Sample Data (Inputs and associated Outputs):

For the first sample, just having a play with regexes

(?P<bullet>\d{1,2}\.(?:[\s\S](?![a-z]\.))+\\n)|(?P<letter>(?<=\\n)[a-z]\.(?:[\s\S](?!\-))+\\n)|(?P<dash>(?<=\\n)\-(?:[\s\S](?!\d{1,2}\.))+?\\n)

Test here

A breakdown of the first group
(?P<bullet>\d{1,2}\.(?:[\s\S](?![a-z]\.))+\\n)

?P<bullet> - A named capture group called bullet
\d{1,2}\. - A decimal up to 2 figures long followed by a dot

Pattern wrapped in a non capturing group (?: ... ) and looked for + 1 or many times up to and including a newline \\n
(?:[\s\S](?![a-z]\.))+\\n
-- [\s\S] - any character
-- (?![a-z]\.) - negative lookahead e.g. not followed by a letter with a dot

The other capturing groups follow a similar pattern.

The regex is possibly flawed, but might be a start.

edit: I can’t help but feel there is a recursive solution to this, with \d\., [a-z]\., - representing the depth of recursion.

Playing with Javascript

A simple string example:

const testString = 
  '\n1. one\n2. two\na. three\nb. four\n2. five\na. six\n- seven\n- eight\n3. nine\n';

Simplified from the previous regex. We only need to match up to a newline character.

const subSectionsRx = 
  /(?<=\n)(\d{1,2}\..+?)\n|(?<=\n)([a-z]\..+?)\n|(?<=\n)(\-.+?)\n/g;

Capture groups are in order of indenting. 1: (bullet number) | 2: (bullet letter) | 3: (dash)
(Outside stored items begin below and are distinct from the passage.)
(** [EmptyBuff] forgets the garbage. *)
Lemma EmptyBuff_zeroes garbage :
  blen garbage = S_MAX_BUFF_SZ ->
  (let! ls := LogStreamFixed garbage in EmptyBuff ls) = inr (LS (replicate 4096 nul) 0 S_MAX_BUFF_SZ).
Proof.
  intros Hg. assert (length garbage = 4096%nat) as Hl by (unfold blen, S_MAX_BUFF_SZ in Hg; lia).
  unfold LogStreamFixed, poke. rewrite Hg. change ((0 <=? 0) && (0 <? S_MAX_BUFF_SZ)) with true.
  cbn [bind]. unfold EmptyBuff, copy. cbn [m_buff m_size m_cur].
  change (Z.to_nat S_MAX_BUFF_SZ) with 4096%nat.
  assert (blen (<[Z.to_nat 0 := nul]> garbage) = 4096) as -> by (unfold blen; rewrite length_insert; lia).
  change ((0 <=? 0) && (0 + blen (replicate 4096 nul) <=? 4096)) with true. cbn [bind].
  unfold blit. rewrite length_replicate, (drop_ge (<[_ := _]> garbage)) by (rewrite length_insert, Hl; simpl; lia).
  change (take (Z.to_nat 0) (<[Z.to_nat 0 := nul]> garbage)) with (@nil ascii).
  by rewrite app_nil_r.
Qed.

Lemma test_operator_passes garbage :
  blen garbage = S_MAX_BUFF_SZ -> passed (test_operator garbage) = true.
Proof.
  intros Hg. unfold test_operator. rewrite <-bind_assoc, EmptyBuff_zeroes by done. by vm_compute.
Qed.
End TestLogStream.

(** ** [slog/test/TestCacheTimeStamp.cc] *)

Module TestCacheTimeStamp.

(** [localtime_r] in Shanghai, around the time of the test. *)
Definition shanghai (sec : Z) : tm := Tm 123 3 21 20 10 (sec mod 60).

Definition ms : Z := 1682079033562 * 1000 + 233.

(** [test_sec_mircosec], behind the clock of its first lines. *)
Definition test_sec_mircosec (s0 : tls) : res (list bool) :=
  let! (s1, t1) := CacheTimeStamp_init shanghai ms s0 in
  let e1 := TrailingMicroSec t1 =? Z.rem ms S_MS_PER_SEC in
  let fmt_str1 := c_str (GetFmtSec s1) in
  let fmt_full_1 := ToString s1 t1 in
  let e2 := ASSERT_STREQ fmt_full_1 (bs "2023_04_21-20_10_33:562233") in
  let e3 := ASSERT_STREQ fmt_str1 (bs "2023_04_21-20_10_33") in
  let! (s2, t2) := CacheTimeStamp_init shanghai (ms + 233) s1 in
  let fmt_str2 := c_str (GetFmtSec s2) in
  let fmt_full_2 := ToString s2 t2 in
  let e4 := bool_decide (fmt_str1 = fmt_str2) in
  let e5 := TrailingMicroSec t2 - TrailingMicroSec t1 =? 233 in
  let e6 := ASSERT_STREQ fmt_str2 (bs "2023_04_21-20_10_33") in
  let e7 := ASSERT_STREQ fmt_full_2 (bs "2023_04_21-20_10_33:562466") in
  let! (s3, t3) := CacheTimeStamp_init shanghai (ms + 2 * S_MS_PER_SEC + 42) s2 in
  let fmt_str3 := c_str (GetFmtSec s3) in
  let fmt_full_3 := ToString s3 t3 in
  let e8 := ASSERT_STREQ fmt_str3 (bs "2023_04_21-20_10_35") in
  let e9 := ASSERT_STREQ fmt_full_3 (bs "2023_04_21-20_10_35:562275") in
  inr [e1; e2; e3; e4; e5; e6; e7; e8; e9].

Example test_sec_mircosec_passes :
  passed (let! (s0, _) := Now shanghai 1700000000 5 tls_init in test_sec_mircosec s0) = true.
Proof. by vm_compute. Qed.
End TestCacheTimeStamp.

(** ** [misc/unittest/testFunctor.cc] *)

Module testFunctor.

(** The class [dummy] has no members; [main] prints the three results.  A double is its
    text, a string its characters, a pointer its value. *)
Definition dummy_proc (_ : unit) (dv : bytes) : unit * Z := (tt, 555).
Definition dummy_call (_ : unit) (s : bytes) : unit * Z := (tt, 233).
Definition proc (vv : bytes) : Z := 234.

Definition main_ops : list (fop bytes Z unit) :=
  [FMake 0 (function_impl_class 0 dummy_proc); FCall 0 (bs "23.23");
   FMake 1 (function_impl_normal (Some proc)); FCall 1 (bs "32.33");
   FMake 2 (function_impl_functor tt dummy_call); FCall 2 (bs "wwww");
   FDestroy 2; FDestroy 1; FDestroy 0].

(** The results of the calls along a sequence of operations. *)
Fixpoint call_results (os : list (fop bytes Z unit)) (m : memory bytes Z unit) : option (list Z) :=
  match os with
  | [] => Some []
  | o :: os' =>
      match fstep o m with
      | Some (m', r) => option_map (fun rs => match r with Some r => r :: rs | None => rs end) (call_results os' m')
      | None => None
      end
  end.

Definition main_start : memory bytes Z unit := Mem {[0%nat := tt]} ∅ ∅.

Example main_prints : call_results main_ops main_start = Some [555; 234; 233].
Proof. by vm_compute. Qed.

(** The three implementations are deleted. *)
Example main_leaks_nothing : option_map (fun m => map_to_list (impls m)) (fsteps main_ops main_start) = Some [].
Proof. by vm_compute. Qed.
End testFunctor.

(** ** [slog/test/TestLogger.cc] *)

Module TestLogger.

(** [DummyAppender]: a [SynLogAppender] that keeps a copy of the first bytes. *)
Definition S_MAX_BUFF_SZ : Z := 100 * 1024.

Record DummyAppender : Type := Dummy { syn : SynLogAppender; m_cur : Z; m_buff : bytes }.

Definition dummy_append (msg : bytes) (a : DummyAppender) : res DummyAppender :=
  let! s := append msg (syn a) in
  if S_MAX_BUFF_SZ <=? m_cur a then inr (Dummy s (m_cur a) (m_buff a)) else
  let! b := copy (m_buff a) (m_cur a) msg in
  inr (Dummy s (m_cur a + blen msg) b).

#[export] Instance DummyAppender_ops : LogAppender DummyAppender := {|
  append := dummy_append;
  flush g a := Dummy (flush g (syn a)) (m_cur a) (m_buff a)
|}.

Definition DummyAppender_init (d garbage garbage' : bytes) : res DummyAppender :=
  let! f := LogFile_init d [] garbage in
  let! b := poke garbage' 0 nul in
  inr (Dummy (Syn f) 0 b).

(** [std::endl] of [slog/LogStream.h]. *)
Definition endl : LogArg := AChar "010"%char.

Section Statements.
Variable localtime_r : Z -> tm.
Variable now : Z.
Variable garbage : bytes.

(** [SLOG_INFO << args] in the function [func] at [line]. *)
Definition statement (lvl : LogLevel) (args : list LogArg) (line func : bytes) (w : world DummyAppender) :
    res (world DummyAppender) :=
  let! (w', _) := TRY_LOG localtime_r lvl args (bs "-TestLogger.cc:" ++ line ++ bs ":") func now garbage w in
  inr w'.

Definition test_nesting_logging2 (w : world DummyAppender) : res (world DummyAppender * bytes) :=
  let! w := statement LL_INFO [ACString (bs "nest 2: "); ADouble (bs "3.1415"); AChar " "; ASigned 0xff123; endl]
    (bs "42") (bs "test_nesting_logging2") w in
  inr (w, bs "return from nesting 2").

(** The argument of a statement is evaluated before the statement's line is written. *)
Definition test_nesting_logging1 (w : world DummyAppender) : res (world DummyAppender * bytes) :=
  let! (w, s) := test_nesting_logging2 w in
  let! w := statement LL_ERROR [ACString (bs "nest 1: "); ASigned 2344; AChar " "; ACString s]
    (bs "48") (bs "test_nesting_logging1") w in
  inr (w, bs "return from nesting 1").

Definition test_logger_append (w : world DummyAppender) : res (world DummyAppender) :=
  let! w := statement LL_INFO [ACString (bs "whatever:"); ASigned 233; AStdString (bs "std::string format")]
    (bs "58") (bs "TestBody") w in
  let! (w, s) := test_nesting_logging1 w in
  let! w := statement LL_ERROR [ACString (bs "HAHA:"); ABool true; AChar "C"; ADouble (bs "2.33"); AChar " "; ACString s]
    (bs "59") (bs "TestBody") w in
  statement LL_DEBUG [ACString (bs "Not shown:"); ACString (bs "really")] (bs "60") (bs "TestBody") w.

(** [test_logger_check]: what becomes of the process at each [SLOG_CHECK]. *)
Definition test_logger_check (w : world DummyAppender) : res (list fate) :=
  let! (w, f1) := SLOG_CHECK localtime_r true (bs "12") [] [] [] now garbage w in
  let! (w, f2) := SLOG_CHECK localtime_r true (bs "true") [] [] [] now garbage w in
  let! (w, f3) := SLOG_CHECK localtime_r false (bs "0") [ACString (bs "doom to crash msg msg msg"); endl]
    [] [] now garbage w in
  inr [f1; f2; f3].
End Statements.

(** The file buffer is shortened; its size is the business of LogFileAppender.v. *)
Definition dummy : res DummyAppender :=
  DummyAppender_init [] (replicate 4096 "x"%char) (replicate 4096 "y"%char).

Definition start_world (a : DummyAppender) : world DummyAppender :=
  InitLogging a LL_INFO (World tls_init LL_TRACE a).

(** The four lines, the nested ones first; the debug message is missing, and the message
    that ends in [endl] has its own line break inside. *)
Definition expected : bytes :=
  bs "2023_04_21-20_10_33:7 INFO  whatever:233std::string format-TestLogger.cc:58:TestBody" ++ newline ++
  bs "2023_04_21-20_10_33:7 INFO  nest 2: 3.1415 1044771" ++ newline ++ bs "-TestLogger.cc:42:test_nesting_logging2" ++ newline ++
  bs "2023_04_21-20_10_33:7 ERROR nest 1: 2344 return from nesting 2-TestLogger.cc:48:test_nesting_logging1" ++ newline ++
  bs "2023_04_21-20_10_33:7 ERROR HAHA:1C2.33 return from nesting 1-TestLogger.cc:59:TestBody" ++ newline.

Example test_logger_append_writes :
  (let! a := dummy in
   let! w := test_logger_append TestCacheTimeStamp.shanghai 33000007 (replicate 4096 "z"%char) (start_world a) in
   let a := g_global_appender w in
   inr (bool_decide (take (Z.to_nat (m_cur a)) (m_buff a) = expected),
        bool_decide (content (log_file (syn a)) = expected))) = inr (true, true).
Proof. by vm_compute. Qed.

Example test_logger_check_dies :
  (let! a := dummy in
   test_logger_check TestCacheTimeStamp.shanghai 33000007 (replicate 4096 "z"%char) (start_world a)) =
  inr [Continues; Continues; Aborts].
Proof. by vm_compute. Qed.

(** The appender of the test looks at what is used of its array and not at what the message
    needs: the message that crosses the end is written behind it. *)
Lemma dummy_append_overflows a s msg :
  append msg (syn a) = inr s -> blen (m_buff a) = S_MAX_BUFF_SZ -> 0 <= m_cur a < S_MAX_BUFF_SZ ->
  S_MAX_BUFF_SZ < m_cur a + blen msg -> dummy_append msg a = inl OutOfBounds.
Proof.
  intros Hs Hb Hc Hm. unfold dummy_append. rewrite Hs. cbn [bind].
  destruct (Z.leb_spec S_MAX_BUFF_SZ (m_cur a)); [lia|]. unfold copy. rewrite Hb.
  destruct (Z.leb_spec 0 (m_cur a)), (Z.leb_spec (m_cur a + blen msg) S_MAX_BUFF_SZ); try lia; done.
Qed.
End TestLogger.

(** ** [sys/unittest/LoggerTest.cc] *)

Module LoggerTest.

Definition gs_random_logs : list bytes :=
  map (fun s => bs s ++ newline)
    ["log log 1, number 1"%string; "parsly, rose, sage, marry, and thyme"%string;
     "If you shed tear when you miss the sun"%string; "you also miss the stars"%string;
     "Stray birds of summer come to my window to sing and fly away"%string].

Definition gs_log_other : list bytes :=
  map (fun s => bs s ++ newline)
    ["log log 2, number 2"%string; "not in gs_random_logs"%string; "whatever not in above array"%string;
     "great great log log"%string].

Definition sizeof_pointer : Z := 8.
Definition sizeof_size_t : Z := 8.
Definition sizeof_int : Z := 4.

(** [sizeof(gs_random_logs)/sizeof(sizeof(gs_random_logs[0]))] *)
Definition gs_log_number : Z := sizeof_pointer * Z.of_nat (length gs_random_logs) / sizeof_size_t.

(** [sizeof(gs_other_number)/sizeof(sizeof(gs_log_other[0]))]: the size of the variable that
    is being defined. *)
Definition gs_other_number : Z := sizeof_int / sizeof_size_t.

(** [log.find(s) != npos] *)
Fixpoint found (s log : bytes) : bool :=
  bool_decide (take (length s) log = s) || match log with [] => false | _ :: log' => found s log' end.

Definition expectations (log : bytes) : list bool :=
  map (fun s => found s log) (take (Z.to_nat gs_log_number) gs_random_logs) ++
  map (fun s => negb (found s log)) (take (Z.to_nat gs_other_number) gs_log_other).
function getGroupIndex(captured) {
  for (let index = 1; index < captured.length; index += 1){
    if (captured[index]) {
      return index
    }
  }
  return 0
}

A match e.g. subSectionsRx.exec(strg) returns an array like object e.g. for a bullet number match

[
  '1. one\n', // full match
  '1. one', // ← capture group match with an index of 1
  undefined, 
  undefined, 
  index: 1,
  input: '\n1. one\n2. two\na. three\nb. four\n2. five\na. six\n- seven\n- eight\n3. nine\n', 
  groups: undefined
]

Making use of padStart we can use the groupIndex to define how many tabs are needed as a prefix to the match.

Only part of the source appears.